- DATA PROVIDED:
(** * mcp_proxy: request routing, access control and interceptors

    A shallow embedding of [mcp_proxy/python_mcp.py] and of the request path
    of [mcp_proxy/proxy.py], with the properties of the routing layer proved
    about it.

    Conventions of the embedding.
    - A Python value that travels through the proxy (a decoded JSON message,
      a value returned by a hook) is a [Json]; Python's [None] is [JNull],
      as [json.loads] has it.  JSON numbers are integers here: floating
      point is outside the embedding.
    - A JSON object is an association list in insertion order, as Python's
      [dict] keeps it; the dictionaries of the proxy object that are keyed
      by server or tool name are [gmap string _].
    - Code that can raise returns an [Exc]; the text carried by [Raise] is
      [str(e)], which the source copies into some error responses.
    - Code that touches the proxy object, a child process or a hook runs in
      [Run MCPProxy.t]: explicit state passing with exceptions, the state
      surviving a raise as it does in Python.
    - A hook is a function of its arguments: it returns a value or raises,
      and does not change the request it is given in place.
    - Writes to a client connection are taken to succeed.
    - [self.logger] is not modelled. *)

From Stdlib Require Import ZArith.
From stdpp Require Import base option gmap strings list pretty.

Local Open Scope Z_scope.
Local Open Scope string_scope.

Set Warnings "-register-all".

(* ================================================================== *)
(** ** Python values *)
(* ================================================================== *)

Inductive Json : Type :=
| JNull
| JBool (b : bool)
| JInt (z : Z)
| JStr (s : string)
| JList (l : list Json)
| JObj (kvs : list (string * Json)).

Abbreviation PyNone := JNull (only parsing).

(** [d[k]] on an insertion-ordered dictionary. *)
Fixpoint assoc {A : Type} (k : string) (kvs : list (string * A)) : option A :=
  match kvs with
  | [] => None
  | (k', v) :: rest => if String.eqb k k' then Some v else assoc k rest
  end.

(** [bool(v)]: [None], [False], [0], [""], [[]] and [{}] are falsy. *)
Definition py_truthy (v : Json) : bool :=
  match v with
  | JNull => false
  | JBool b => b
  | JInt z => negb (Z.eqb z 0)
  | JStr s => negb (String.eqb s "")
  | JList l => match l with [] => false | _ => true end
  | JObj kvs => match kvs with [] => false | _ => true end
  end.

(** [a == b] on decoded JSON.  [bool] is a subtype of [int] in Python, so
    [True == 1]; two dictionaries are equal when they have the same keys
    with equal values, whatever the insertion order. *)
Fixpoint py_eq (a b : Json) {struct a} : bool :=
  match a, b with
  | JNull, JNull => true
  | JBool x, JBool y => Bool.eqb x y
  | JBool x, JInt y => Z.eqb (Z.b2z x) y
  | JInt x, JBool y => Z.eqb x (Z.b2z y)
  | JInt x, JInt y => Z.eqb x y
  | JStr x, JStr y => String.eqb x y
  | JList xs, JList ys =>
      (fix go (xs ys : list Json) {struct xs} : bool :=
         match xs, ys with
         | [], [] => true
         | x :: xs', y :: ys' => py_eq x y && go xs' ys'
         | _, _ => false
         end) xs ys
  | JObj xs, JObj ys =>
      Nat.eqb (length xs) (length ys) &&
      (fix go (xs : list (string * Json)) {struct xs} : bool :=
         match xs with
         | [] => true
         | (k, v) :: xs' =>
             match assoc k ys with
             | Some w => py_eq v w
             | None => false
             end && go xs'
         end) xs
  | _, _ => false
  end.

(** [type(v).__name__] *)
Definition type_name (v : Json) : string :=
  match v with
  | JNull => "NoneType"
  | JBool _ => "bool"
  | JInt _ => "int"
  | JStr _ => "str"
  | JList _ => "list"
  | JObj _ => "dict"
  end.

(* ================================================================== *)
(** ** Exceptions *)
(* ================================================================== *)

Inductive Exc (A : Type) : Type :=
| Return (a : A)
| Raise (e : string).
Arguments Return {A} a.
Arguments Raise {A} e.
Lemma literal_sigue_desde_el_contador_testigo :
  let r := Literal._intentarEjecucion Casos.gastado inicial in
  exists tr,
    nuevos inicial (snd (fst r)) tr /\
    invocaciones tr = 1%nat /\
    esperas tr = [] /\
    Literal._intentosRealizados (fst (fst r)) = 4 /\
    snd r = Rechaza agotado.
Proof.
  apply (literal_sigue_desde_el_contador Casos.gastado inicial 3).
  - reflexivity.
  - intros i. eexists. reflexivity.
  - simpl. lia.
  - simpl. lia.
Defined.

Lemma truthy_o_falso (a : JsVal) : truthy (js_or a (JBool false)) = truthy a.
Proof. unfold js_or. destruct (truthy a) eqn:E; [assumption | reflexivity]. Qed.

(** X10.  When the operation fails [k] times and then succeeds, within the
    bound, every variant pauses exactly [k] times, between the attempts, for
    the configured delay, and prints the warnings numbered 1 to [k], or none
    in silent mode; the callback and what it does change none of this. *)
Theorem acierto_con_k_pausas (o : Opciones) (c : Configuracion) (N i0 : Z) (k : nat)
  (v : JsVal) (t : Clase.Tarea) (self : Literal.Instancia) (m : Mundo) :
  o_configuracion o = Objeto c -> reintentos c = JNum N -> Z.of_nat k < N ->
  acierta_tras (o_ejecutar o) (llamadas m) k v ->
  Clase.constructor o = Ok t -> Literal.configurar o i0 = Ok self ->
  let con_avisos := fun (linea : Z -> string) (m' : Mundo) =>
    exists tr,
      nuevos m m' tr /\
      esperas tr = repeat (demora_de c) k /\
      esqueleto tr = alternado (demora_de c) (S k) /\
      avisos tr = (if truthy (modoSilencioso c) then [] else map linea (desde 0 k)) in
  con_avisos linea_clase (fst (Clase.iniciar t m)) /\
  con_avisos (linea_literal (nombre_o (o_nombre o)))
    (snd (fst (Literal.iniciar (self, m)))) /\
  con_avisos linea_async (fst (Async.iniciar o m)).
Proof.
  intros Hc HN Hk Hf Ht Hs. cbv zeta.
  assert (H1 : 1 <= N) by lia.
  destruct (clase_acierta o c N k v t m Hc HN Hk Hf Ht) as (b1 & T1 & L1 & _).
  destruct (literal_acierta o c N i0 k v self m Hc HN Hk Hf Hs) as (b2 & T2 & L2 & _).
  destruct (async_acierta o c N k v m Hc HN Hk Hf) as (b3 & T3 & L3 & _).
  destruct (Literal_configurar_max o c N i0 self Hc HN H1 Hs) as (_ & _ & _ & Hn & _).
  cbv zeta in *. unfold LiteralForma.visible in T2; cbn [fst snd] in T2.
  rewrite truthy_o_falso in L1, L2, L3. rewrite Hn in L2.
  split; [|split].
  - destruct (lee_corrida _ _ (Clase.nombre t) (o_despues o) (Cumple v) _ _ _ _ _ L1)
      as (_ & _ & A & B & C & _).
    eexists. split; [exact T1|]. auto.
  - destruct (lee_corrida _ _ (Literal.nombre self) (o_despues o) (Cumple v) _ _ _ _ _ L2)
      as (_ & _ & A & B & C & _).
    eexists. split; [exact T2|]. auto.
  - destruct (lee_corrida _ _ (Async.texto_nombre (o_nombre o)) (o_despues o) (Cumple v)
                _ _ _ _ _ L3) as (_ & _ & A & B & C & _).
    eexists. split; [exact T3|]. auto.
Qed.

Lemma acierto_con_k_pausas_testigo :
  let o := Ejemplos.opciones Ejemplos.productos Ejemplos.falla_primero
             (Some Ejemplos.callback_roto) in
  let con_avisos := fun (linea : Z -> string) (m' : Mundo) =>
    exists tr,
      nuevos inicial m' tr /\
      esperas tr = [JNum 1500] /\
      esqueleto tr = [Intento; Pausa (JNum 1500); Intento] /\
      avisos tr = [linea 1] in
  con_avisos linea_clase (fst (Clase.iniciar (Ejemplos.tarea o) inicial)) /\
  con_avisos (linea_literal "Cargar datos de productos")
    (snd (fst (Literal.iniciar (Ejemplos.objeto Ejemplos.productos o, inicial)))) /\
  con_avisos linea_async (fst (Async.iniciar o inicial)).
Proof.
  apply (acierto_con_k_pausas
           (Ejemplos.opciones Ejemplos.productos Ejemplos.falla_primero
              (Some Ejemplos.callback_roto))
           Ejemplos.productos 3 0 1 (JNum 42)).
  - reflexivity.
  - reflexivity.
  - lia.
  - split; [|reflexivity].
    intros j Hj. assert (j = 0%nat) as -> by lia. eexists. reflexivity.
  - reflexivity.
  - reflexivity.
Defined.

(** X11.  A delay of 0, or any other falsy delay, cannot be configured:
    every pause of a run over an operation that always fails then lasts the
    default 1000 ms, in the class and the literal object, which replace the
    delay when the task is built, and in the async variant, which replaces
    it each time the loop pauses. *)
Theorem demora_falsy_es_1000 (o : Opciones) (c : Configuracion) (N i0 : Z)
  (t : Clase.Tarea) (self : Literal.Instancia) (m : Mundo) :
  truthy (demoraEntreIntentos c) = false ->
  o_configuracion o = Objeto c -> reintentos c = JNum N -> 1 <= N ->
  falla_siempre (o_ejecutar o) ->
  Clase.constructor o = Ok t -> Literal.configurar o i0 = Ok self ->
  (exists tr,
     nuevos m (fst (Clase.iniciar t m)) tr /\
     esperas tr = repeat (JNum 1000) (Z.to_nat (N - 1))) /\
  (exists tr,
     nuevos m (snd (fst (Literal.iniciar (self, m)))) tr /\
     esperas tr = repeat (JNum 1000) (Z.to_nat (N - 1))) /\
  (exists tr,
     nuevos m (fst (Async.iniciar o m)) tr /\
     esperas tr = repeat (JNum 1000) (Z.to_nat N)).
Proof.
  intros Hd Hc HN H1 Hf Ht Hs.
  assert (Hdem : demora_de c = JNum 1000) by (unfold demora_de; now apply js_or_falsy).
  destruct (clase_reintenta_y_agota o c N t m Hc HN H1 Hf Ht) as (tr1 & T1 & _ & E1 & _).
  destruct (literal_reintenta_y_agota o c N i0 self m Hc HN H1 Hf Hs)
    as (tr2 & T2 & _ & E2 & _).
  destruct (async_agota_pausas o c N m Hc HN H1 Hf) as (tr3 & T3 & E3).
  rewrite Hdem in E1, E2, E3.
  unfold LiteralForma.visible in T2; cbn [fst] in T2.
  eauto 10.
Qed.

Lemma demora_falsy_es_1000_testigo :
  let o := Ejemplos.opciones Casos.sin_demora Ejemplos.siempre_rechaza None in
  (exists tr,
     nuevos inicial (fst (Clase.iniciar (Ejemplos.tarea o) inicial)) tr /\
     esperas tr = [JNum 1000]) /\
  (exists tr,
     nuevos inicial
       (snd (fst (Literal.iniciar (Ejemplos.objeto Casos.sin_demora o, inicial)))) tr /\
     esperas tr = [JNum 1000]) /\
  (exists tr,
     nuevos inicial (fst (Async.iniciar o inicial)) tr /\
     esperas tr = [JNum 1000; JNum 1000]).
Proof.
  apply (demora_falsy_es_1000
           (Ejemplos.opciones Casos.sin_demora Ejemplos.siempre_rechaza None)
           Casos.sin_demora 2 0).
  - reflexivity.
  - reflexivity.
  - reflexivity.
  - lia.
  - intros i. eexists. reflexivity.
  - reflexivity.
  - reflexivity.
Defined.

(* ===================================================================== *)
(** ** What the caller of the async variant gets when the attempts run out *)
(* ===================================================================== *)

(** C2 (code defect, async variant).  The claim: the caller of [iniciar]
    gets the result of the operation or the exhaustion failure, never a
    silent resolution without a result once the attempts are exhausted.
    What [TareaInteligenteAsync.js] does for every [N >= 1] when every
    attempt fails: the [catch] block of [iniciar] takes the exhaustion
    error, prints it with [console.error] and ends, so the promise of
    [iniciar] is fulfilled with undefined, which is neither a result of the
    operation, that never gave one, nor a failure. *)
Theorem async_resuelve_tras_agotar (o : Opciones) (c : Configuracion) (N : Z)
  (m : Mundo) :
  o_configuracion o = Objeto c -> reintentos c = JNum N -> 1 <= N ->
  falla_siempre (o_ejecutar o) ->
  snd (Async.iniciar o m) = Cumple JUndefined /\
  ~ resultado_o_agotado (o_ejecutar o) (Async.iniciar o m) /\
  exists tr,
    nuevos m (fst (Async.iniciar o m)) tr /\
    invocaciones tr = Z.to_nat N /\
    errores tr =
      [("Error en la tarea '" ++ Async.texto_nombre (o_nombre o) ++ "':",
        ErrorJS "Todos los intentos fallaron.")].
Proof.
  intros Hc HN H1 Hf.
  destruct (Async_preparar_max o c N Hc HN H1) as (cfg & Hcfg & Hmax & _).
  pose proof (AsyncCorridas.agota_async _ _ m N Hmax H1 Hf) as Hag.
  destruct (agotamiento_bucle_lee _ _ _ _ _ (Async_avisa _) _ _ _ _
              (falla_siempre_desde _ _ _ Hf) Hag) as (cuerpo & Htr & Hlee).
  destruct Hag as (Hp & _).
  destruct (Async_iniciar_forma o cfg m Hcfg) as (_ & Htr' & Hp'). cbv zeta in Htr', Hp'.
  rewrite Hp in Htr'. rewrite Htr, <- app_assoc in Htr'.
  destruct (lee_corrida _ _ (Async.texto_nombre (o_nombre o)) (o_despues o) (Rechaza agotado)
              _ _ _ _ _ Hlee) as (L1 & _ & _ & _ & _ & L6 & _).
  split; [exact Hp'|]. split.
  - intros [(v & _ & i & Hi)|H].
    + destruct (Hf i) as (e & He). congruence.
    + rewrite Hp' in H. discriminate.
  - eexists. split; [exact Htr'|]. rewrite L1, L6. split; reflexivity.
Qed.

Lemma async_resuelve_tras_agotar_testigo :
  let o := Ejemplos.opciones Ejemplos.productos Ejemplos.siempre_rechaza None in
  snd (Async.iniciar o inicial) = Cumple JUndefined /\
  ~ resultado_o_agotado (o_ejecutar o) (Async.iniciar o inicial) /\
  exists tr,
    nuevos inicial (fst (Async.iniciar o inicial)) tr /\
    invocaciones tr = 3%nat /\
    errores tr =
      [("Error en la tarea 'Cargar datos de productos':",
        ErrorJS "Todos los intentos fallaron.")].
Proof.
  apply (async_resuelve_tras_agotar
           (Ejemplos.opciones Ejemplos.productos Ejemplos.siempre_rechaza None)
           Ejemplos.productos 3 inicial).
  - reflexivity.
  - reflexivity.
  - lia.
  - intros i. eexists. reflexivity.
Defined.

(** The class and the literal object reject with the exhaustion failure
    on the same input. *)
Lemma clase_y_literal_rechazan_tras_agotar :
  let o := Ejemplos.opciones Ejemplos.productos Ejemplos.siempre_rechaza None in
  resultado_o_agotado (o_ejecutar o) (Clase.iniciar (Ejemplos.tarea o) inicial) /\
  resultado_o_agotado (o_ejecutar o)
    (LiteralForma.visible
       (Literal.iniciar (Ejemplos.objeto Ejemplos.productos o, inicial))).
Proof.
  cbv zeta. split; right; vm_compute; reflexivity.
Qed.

- PROBLEM DESCRIPTION:
Without changing anything, quote the lines from the top of the data to the line that contains "by server or", including that line.

- RESPONSE TO THIS TASK:
(** * mcp_proxy: request routing, access control and interceptors

    A shallow embedding of [mcp_proxy/python_mcp.py] and of the request path
    of [mcp_proxy/proxy.py], with the properties of the routing layer proved
    about it.

    Conventions of the embedding.
    - A Python value that travels through the proxy (a decoded JSON message,
      a value returned by a hook) is a [Json]; Python's [None] is [JNull],
      as [json.loads] has it.  JSON numbers are integers here: floating
      point is outside the embedding.
    - A JSON object is an association list in insertion order, as Python's
      [dict] keeps it; the dictionaries of the proxy object that are keyed
      by server or tool name are [gmap string _].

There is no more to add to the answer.